REQUIREMENT → Find the line holding "unfold connect_step; cbn" in the entries below. Give it again exactly, along with every line after it up to and including the line holding "Lemma ip_linking c".

INPUT MATERIAL Block Start

Lemma scan_started i st ev re pa dp rt pe ro ps sb x l wq ts po cs conc :
  let x' := upd_sta (set_sta_state WIFI_STA_STATE_SCAN) x in
  sm_MAINTAIN_CONNECTION_SCAN_Enter net accepts (Mgmt (Sm 0 i st ev re pa dp false rt pe ro ps sb) (x :: l) wq ts po cs conc) =
  Mgmt (Sm 0 i MAINTAIN_CONNECTION_SCAN ev re pa dp false rt pe ro ps sb) (x' :: l) wq
    (not_for mgmt_link_status_polling_fn (not_for mgmt_dhcp_polling_fn ts)) po
    (cs ++ [wifi_netlink_scan_set 0 (if conn_with_bssid (cfg (sta x')) then None else Some (ssid (cfg (sta x')))) (target_channel (sta x'))]) conc.
Proof. unfold sm_MAINTAIN_CONNECTION_SCAN_Enter, ask, seq_steps. cbn. by rewrite scan_works. Qed.

Lemma connect_starts w name c upd :
  at_rest w -> wifi_concurrent_mode (shared w) = false ->
  conn_blocked c = true -> conn_with_bssid c = false -> channel c = 0xFF -> ssid c = name ->
  let s := shared w in
  linking MAINTAIN_CONNECTION_SCAN [] c (calls s ++ [wifi_netlink_scan_set 0 (Some name) 0xFF]) (serve (serve (System (wifi_sm_data w)
    (Mgmt (sm s) (alter (upd_sta upd) 0%nat (tab s)) [] (timers s) (posted s ++ connect_messages name c) (calls s) (wifi_concurrent_mode s))))).
Proof.
  intros [(l & [Hm Hst Hsh [_ _ Hidle] Hp] & Hph) Ht Hro] Hconc Hc Hb Hch Hname.
  pose proof (shown_state _ _ Hsh) as E. pose proof (sh_delayed _ _ Hsh) as Ed. rewrite Hidle in Ed by done. rewrite Hph in E.
  clear Hsh Hidle Hph. open_system w. destruct x as [ty xs a]; cbn in * |-; subst ty. cbn zeta.
  cbn [wifi_sm_data shared sm posted timers calls wifi_concurrent_mode tab app alter list_alter].
  unfold connect_messages. rewrite handles_switch by done. cbv zeta.
  rewrite (handles_message (Message 0 EV_CONNECT_CMD 0 (PCfg c)) []) by done. in_state.
  rewrite idle_connects, scan_started. settled. cbn [upd_sta set_cfg set_sta_state sta cfg]. rewrite Hb.
  replace (target_channel _) with 0xFF by (unfold target_channel; cbn; rewrite Hch; by case_match).
  split; [repeat eexists| |done]. eexists _, _, _, _, _, _, []. by rewrite app_nil_r.
Qed.

Ltac open_linking H :=
  destruct H as [(ev & re & pa & dp & rt & pe & ro & ps & sb & m' & Em) (sm0 & xs & lr & ip & a & y & more & Es) Hc];
  match goal with w : system |- _ => destruct w; cbn in Em, Es; subst end.

Ltac show_linking :=
  split; [repeat eexists| |]; cbn; auto; rewrite <-?app_assoc; repeat eexists.

Lemma connect_entered i st ev re pa dp de rt pe ro ps sb x l wq ts po cs :
  exists c' lr', conn_blocked c' = conn_blocked (cfg (sta x)) /\
  sm_MAINTAIN_CONNECTION_CONNECT_Enter net connect_req accepts (Mgmt (Sm 0 i st ev re pa dp de rt pe ro ps sb) (x :: l) wq ts po cs false) =
  Mgmt (Sm 0 i MAINTAIN_CONNECTION_CONNECT ev re pa dp de rt pe ro ps sb)
    (upd_sta (fun st => WifiSta c' WIFI_STA_STATE_CONNECT lr' (history_ip st)) x :: l) wq ts po
    (cs ++ [wifi_netlink_connect_req 0 (cfg (sta x))]) false.
Proof.
  unfold sm_MAINTAIN_CONNECTION_CONNECT_Enter, seq_steps. cbn. rewrite connect_works. cbn.
  eexists _, _. split; [|reflexivity]. reflexivity.
Qed.

Lemma found_linking c cs w :
  linking MAINTAIN_CONNECTION_SCAN [] c cs w ->
  exists c', linking MAINTAIN_CONNECTION_CONNECT [] c' cs (serve (arrives EV_SCAN_DONE w)) /\
    forall cs', calls (shared w) = cs' -> calls (shared (serve (arrives EV_SCAN_DONE w))) = cs' ++ [wifi_netlink_connect_req 0 c].
Proof.
  intros H. open_linking H. unfold arrives, with_posted.
  cbn [wifi_sm_data shared sm tab waitq timers posted calls wifi_concurrent_mode app].
  rewrite (handles_message (event_for_station EV_SCAN_DONE 0) []) by done. in_state.
  unfold scan_step; cbn [event sm].
  edestruct connect_entered as (c' & lr' & Hc' & ->). settled. exists c'. split; [|by intros cs' <-].
  show_linking. cbn in Hc'; congruence.
Qed.

Definition in_sta_state (st : Z) : vif -> vif := upd_sta (set_sta_state st).
Lemma handshake_entered i st ev re pa dp de rt pe ro ps sb x l wq ts po cs conc :
  sm_MAINTAIN_CONNECTION_HANDSHAKE_Enter (Mgmt (Sm 0 i st ev re pa dp de rt pe ro ps sb) (x :: l) wq ts po cs conc) =
  Mgmt (Sm 0 i MAINTAIN_CONNECTION_HANDSHAKE ev re pa dp de rt pe ro ps sb) (in_sta_state WIFI_STA_STATE_HANDSHAKE x :: l) wq ts po
    (cs ++ [wifi_netlink_associate_done 0]) conc.
Proof. reflexivity. Qed.

Definition dhcp_timer : timer := Timer mgmt_dhcp_polling_fn 0 WIFI_MGMT_DHCP_POLLING_INTERVAL.
Lemma dhcp_entered i st ev re pa dp de rt pe ro ps sb x l wq ts po cs conc :
  exists dp' more,
  sm_MAINTAIN_CONNECTION_DHCP_Enter net (Mgmt (Sm 0 i st ev re pa dp de rt pe ro ps sb) (x :: l) wq ts po cs conc) =
  Mgmt (Sm 0 i MAINTAIN_CONNECTION_DHCP ev re pa dp' de rt pe ro ps sb) (in_sta_state WIFI_STA_STATE_IP_GETTING x :: l) wq
    (ts ++ [dhcp_timer]) po (cs ++ more) conc.
Proof.
  unfold sm_MAINTAIN_CONNECTION_DHCP_Enter, ask, seq_steps, when; cbn. case_match; cbn; [|by eexists _, _].
  eexists _, [_; _]. unfold eloop_timeout_register, do_call, with_timers, with_sm; cbn. by rewrite <-app_assoc.
Qed.

Lemma associated_linking c cs w :
  linking MAINTAIN_CONNECTION_CONNECT [] c cs w -> linking MAINTAIN_CONNECTION_HANDSHAKE [] c cs (serve (arrives EV_ASSOC_SUCCESS w)).
Proof.
  intros H. open_linking H. unfold arrives, with_posted.
  cbn [wifi_sm_data shared sm tab waitq timers posted calls wifi_concurrent_mode app].
  rewrite (handles_message (event_for_station EV_ASSOC_SUCCESS 0) []) by done. in_state.
  unfold connect_step; cbn [event sm]. rewrite handshake_entered. settled. show_linking.
Qed.

Lemma secured_linking c cs w :
  linking MAINTAIN_CONNECTION_HANDSHAKE [] c cs w -> linking MAINTAIN_CONNECTION_DHCP [dhcp_timer] c cs (serve (arrives EV_DHCP_START w)).
Proof.
  intros H. open_linking H. unfold arrives, with_posted.
  cbn [wifi_sm_data shared sm tab waitq timers posted calls wifi_concurrent_mode app].
  rewrite (handles_message (event_for_station EV_DHCP_START 0) []) by done. in_state.
  unfold handshake_step; cbn [event sm]. edestruct dhcp_entered as (dp' & more' & ->). settled. show_linking.
Qed.

Lemma connected_entered i st ev re pa dp de rt pe ro ps sb x l wq ts po cs conc :
  conn_blocked (cfg (sta x)) = true -> wq = [] ->
  exists ro' x' more,
  sm_MAINTAIN_CONNECTION_CONNECTED_Enter net accepts (Mgmt (Sm 0 i st ev re pa dp de rt pe ro ps sb) (x :: l) wq ts po cs conc) =
  Mgmt (Sm 0 i MAINTAIN_CONNECTION_CONNECTED ev re pa dp de rt pe ro' ps sb) (x' :: l) [WaitEvt 0 CONN_DONE 0] ts po (cs ++ more) conc /\
  sta_state (sta x') = WIFI_STA_STATE_CONNECTED.
Proof.
  intros Hc ->. unfold sm_MAINTAIN_CONNECTION_CONNECTED_Enter, mgmt_post_conn_done, seq_steps.
  autorewrite with updates. cbn [cfg sta upd_sta set_sta_state set_last_reason]. rewrite Hc. cbn [negb].
  autorewrite with updates. unfold ask. cbn [sm]. autorewrite with updates. cbn [calls].
  autorewrite with updates. unfold when. case_match; autorewrite with updates;
    (eexists _, _; first [eexists [_; _; _]; split; [rewrite <-!app_assoc; reflexivity|reflexivity]
                        |eexists [_; _]; split; [rewrite <-!app_assoc; reflexivity|reflexivity]]).
Qed.

(** The address is there when the timeout looks for it. *)
Lemma ip_linking c cs w :
  linking MAINTAIN_CONNECTION_DHCP [dhcp_timer] c cs w ->
  let w' := serve (due w) in
  waitq (shared w') = [WaitEvt 0 CONN_DONE 0] /\ sm_state (wifi_sm_data w' !!! 0%nat) = MAINTAIN_CONNECTION_CONNECTED /\
  sta_state (sta (tab (shared w') !!! 0%nat)) = WIFI_STA_STATE_CONNECTED /\ cs `prefix_of` calls (shared w').
Proof.
  intros H. open_linking H.
  assert (exists more', due (System [Sm 0 true MAINTAIN_CONNECTION_DHCP ev re pa dp false rt pe ro ps sb; m']
       (Mgmt sm0 [Vif WVIF_STA (WifiSta c xs lr ip) a; y] [] [dhcp_timer] [] (cs ++ more) false)) =
     let m := Sm 0 true MAINTAIN_CONNECTION_DHCP ev re pa dp false rt pe ro ps sb in
     System [m; m'] (Mgmt m [Vif WVIF_STA (WifiSta c xs lr ip) a; y] [] [] [event_for_station EV_DHCP_SUCCESS 0] (cs ++ more') false))
    as [more' ->].
  { unfold due, on_machine, fire. cbn [wifi_sm_data shared]. autorewrite with updates.
    cbn [timers dhcp_timer run_timer t_fn app lookup_total list_lookup_total]. autorewrite with updates.
    unfold mgmt_dhcp_polling, ask. autorewrite with updates. cbn [calls sm vif_idx]. rewrite ip_comes. cbn [negb].
    unfold seq_steps, send_own, eloop_message_send. autorewrite with updates. cbn [calls posted sm vif_idx]. rewrite accepts_all.
    exists (more ++ [net_ip_obtained 0; net_if_set_default 0]). unfold with_posted. cbn. rewrite <-!app_assoc. reflexivity. }
  cbv zeta. rewrite (handles_message (event_for_station EV_DHCP_SUCCESS 0) []) by done. in_state.
  unfold dhcp_step; cbn [event sm]. unfold seq_steps, do_call.
  cbn [sm tab waitq timers posted calls wifi_concurrent_mode vif_idx].
  edestruct connected_entered as (ro' & x' & more'' & -> & Hx); [exact Hc|done|].
  unfold eloop_timeout_cancel, with_timers. settled. split_and!; try done.
  cbn. rewrite <-!app_assoc. by apply prefix_app_r.
Qed.

Lemma linking_calls st ts c cs w : linking st ts c cs w -> exists more, calls (shared w) = cs ++ more.
Proof. intros H. open_linking H. by exists more. Qed.
Lemma linking_whole st ts c cs w : linking st ts c cs w -> linking st ts c (calls (shared w)) w.
Proof. intros H. open_linking H. split; cbn; [by repeat eexists| |done]. eexists _, _, _, _, _, _, []. by rewrite app_nil_r. Qed.

(** C11: a connection that is asked for with a name and a password, and that nothing stands in the way of, is made: the
    network of that name is scanned for, a connection is requested with the given name and password,
    and after the association, the handshake and the address the blocked caller gets 0 and the station is connected. *)
Theorem connect_succeeds w name password :
  at_rest w -> wifi_concurrent_mode (shared w) = false ->
  Z.of_nat (length name) <= WIFI_SSID_MAX_LEN -> password_ok true (no_empty password) = true ->
  let r := wifi_management_connect accepts true true (Some name) password true (shared w) in
  let scanning := serve (serve (after_call w r)) in
  let secured := serve (arrives EV_DHCP_START (serve (arrives EV_ASSOC_SUCCESS (serve (arrives EV_SCAN_DONE scanning))))) in
  let up := serve (due secured) in
  answer (fst r) up = Some 0 /\
  sm_state (wifi_sm_data up !!! 0%nat) = MAINTAIN_CONNECTION_CONNECTED /\
  sta_state (sta (tab (shared up) !!! 0%nat)) = WIFI_STA_STATE_CONNECTED /\
  exists c between, ssid c = name /\ passphrase c = default [] (no_empty password) /\
    calls (shared w) ++ [wifi_netlink_scan_set 0 (Some name) 0xFF] ++ between ++ [wifi_netlink_connect_req 0 c]
    `prefix_of` calls (shared up).
Proof.
  intros Hw Hconc Hname Hpass r scanning secured up.
  destruct (connect_posts name password (shared w) accepts_all Hname Hpass) as (flush & keep & k & Er & Hk).
  set (c := StaCfg name (default [] (no_empty password)) 0xFF zero_addr false true flush) in *.
  assert (linking MAINTAIN_CONNECTION_SCAN [] c (calls (shared w) ++ [wifi_netlink_scan_set 0 (Some name) 0xFF]) scanning) as H1.
  { unfold scanning, after_call, r. rewrite Er. by apply connect_starts. }
  destruct (found_linking _ _ _ H1) as (c' & H2 & Hreq).
  destruct (linking_calls _ _ _ _ _ H1) as [between Hcs].
  destruct (ip_linking _ _ _ (secured_linking _ _ _ (associated_linking _ _ _ (linking_whole _ _ _ _ _ H2)))) as (Hq & Hst & Hsta & Hpre).
  fold secured in Hq, Hst, Hsta, Hpre. fold up in Hq, Hst, Hsta, Hpre. rewrite (Hreq _ eq_refl), Hcs in Hpre.
  split_and!; [|done|done|].
  - unfold r. rewrite Er. cbn [fst answer]. rewrite Hq. cbn. f_equal. apply Hk.
  - exists c, between. split_and!; [done|done|]. by rewrite <-!app_assoc in Hpre.
Qed.

(** ** Starting the soft AP *)

(** The first interface becomes an access point, whether or not the MAC follows. *)
Lemma handles_switch_to_ap rest st ev re pa dp de rt pe ro ps sb m' sm0 xs a l ts cs :
  exists st' ev' re' dp' de' rt' pe' ro' ps' sb' sm1 xs' a' ts' cs',
  serve (System [Sm 0 true st ev re pa dp de rt pe ro ps sb; m']
           (Mgmt sm0 (Vif WVIF_STA xs a :: l) [] ts (Message 0 EV_SWITCH_MODE_CMD WVIF_AP NoParam :: rest) cs false)) =
  System [Sm 0 true st' ev' re' NoParam dp' de' rt' pe' ro' ps' sb'; m'] (Mgmt sm1 (Vif WVIF_AP xs' a' :: l) [WaitEvt 0 DISCONN_DONE 0] ts' rest cs' false) /\
  st' = MAINTAIN_SOFTAP_INIT.
Proof.
  rewrite (serve_first _ _ (Message 0 EV_SWITCH_MODE_CMD WVIF_AP NoParam) rest) by done.
  unfold on_machine, wifi_mgmt_cb_run_state_machine, with_posted. cbn [wifi_sm_data shared m_vif m_event m_reason m_param].
  rewrite bool_decide_eq_false_2, bool_decide_eq_true_2 by done. cbn [Nat.leb CFG_VIF_NUM orb].
  cbn [sm tab waitq timers posted calls wifi_concurrent_mode lookup_total list_lookup_total]. autorewrite with updates.
  unfold mgmt_switch_mode. cbn [set_message sm reason vif_idx]. autorewrite with updates. cbn [wvif_type Z.eqb WVIF_STA WVIF_AP Pos.eqb].
  unfold seq_steps at 1 2 3 4 5 6. autorewrite with updates.
  unfold sm_MAINTAIN_CONNECTION_IDLE_Enter, eloop_timeout_cancel, mgmt_post_disconn_done, seq_steps.
  autorewrite with updates. cbn [sm vif_idx set_state set_delayed set_message]. autorewrite with updates.
  unfold ask. autorewrite with updates. cbn [calls].
  repeat case_match; autorewrite with updates; (split; [do 15 eexists; reflexivity|done] || (do 15 eexists; split; reflexivity)).
Qed.

(** What the machine does with the result of the start. *)
Definition conclude (ret : Z) : mgmt -> mgmt :=
  if ret =? 0 then sm_MAINTAIN_SOFTAP_STARTED_Enter ;> mgmt_post_ap_start_done 0
  else sm_MAINTAIN_SOFTAP_INIT_Enter net ;> mgmt_post_ap_start_done 1.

INPUT MATERIAL Block End

ANSWER TO THIS TASK →
  unfold connect_step; cbn [event sm]. rewrite handshake_entered. settled. show_linking.
Qed.

Lemma secured_linking c cs w :
  linking MAINTAIN_CONNECTION_HANDSHAKE [] c cs w -> linking MAINTAIN_CONNECTION_DHCP [dhcp_timer] c cs (serve (arrives EV_DHCP_START w)).
Proof.
  intros H. open_linking H. unfold arrives, with_posted.
  cbn [wifi_sm_data shared sm tab waitq timers posted calls wifi_concurrent_mode app].
  rewrite (handles_message (event_for_station EV_DHCP_START 0) []) by done. in_state.
  unfold handshake_step; cbn [event sm]. edestruct dhcp_entered as (dp' & more' & ->). settled. show_linking.
Qed.

Lemma connected_entered i st ev re pa dp de rt pe ro ps sb x l wq ts po cs conc :
  conn_blocked (cfg (sta x)) = true -> wq = [] ->
  exists ro' x' more,
  sm_MAINTAIN_CONNECTION_CONNECTED_Enter net accepts (Mgmt (Sm 0 i st ev re pa dp de rt pe ro ps sb) (x :: l) wq ts po cs conc) =
  Mgmt (Sm 0 i MAINTAIN_CONNECTION_CONNECTED ev re pa dp de rt pe ro' ps sb) (x' :: l) [WaitEvt 0 CONN_DONE 0] ts po (cs ++ more) conc /\
  sta_state (sta x') = WIFI_STA_STATE_CONNECTED.
Proof.
  intros Hc ->. unfold sm_MAINTAIN_CONNECTION_CONNECTED_Enter, mgmt_post_conn_done, seq_steps.
  autorewrite with updates. cbn [cfg sta upd_sta set_sta_state set_last_reason]. rewrite Hc. cbn [negb].
  autorewrite with updates. unfold ask. cbn [sm]. autorewrite with updates. cbn [calls].
  autorewrite with updates. unfold when. case_match; autorewrite with updates;
    (eexists _, _; first [eexists [_; _; _]; split; [rewrite <-!app_assoc; reflexivity|reflexivity]
                        |eexists [_; _]; split; [rewrite <-!app_assoc; reflexivity|reflexivity]]).
Qed.

(** The address is there when the timeout looks for it. *)
Lemma ip_linking c cs w :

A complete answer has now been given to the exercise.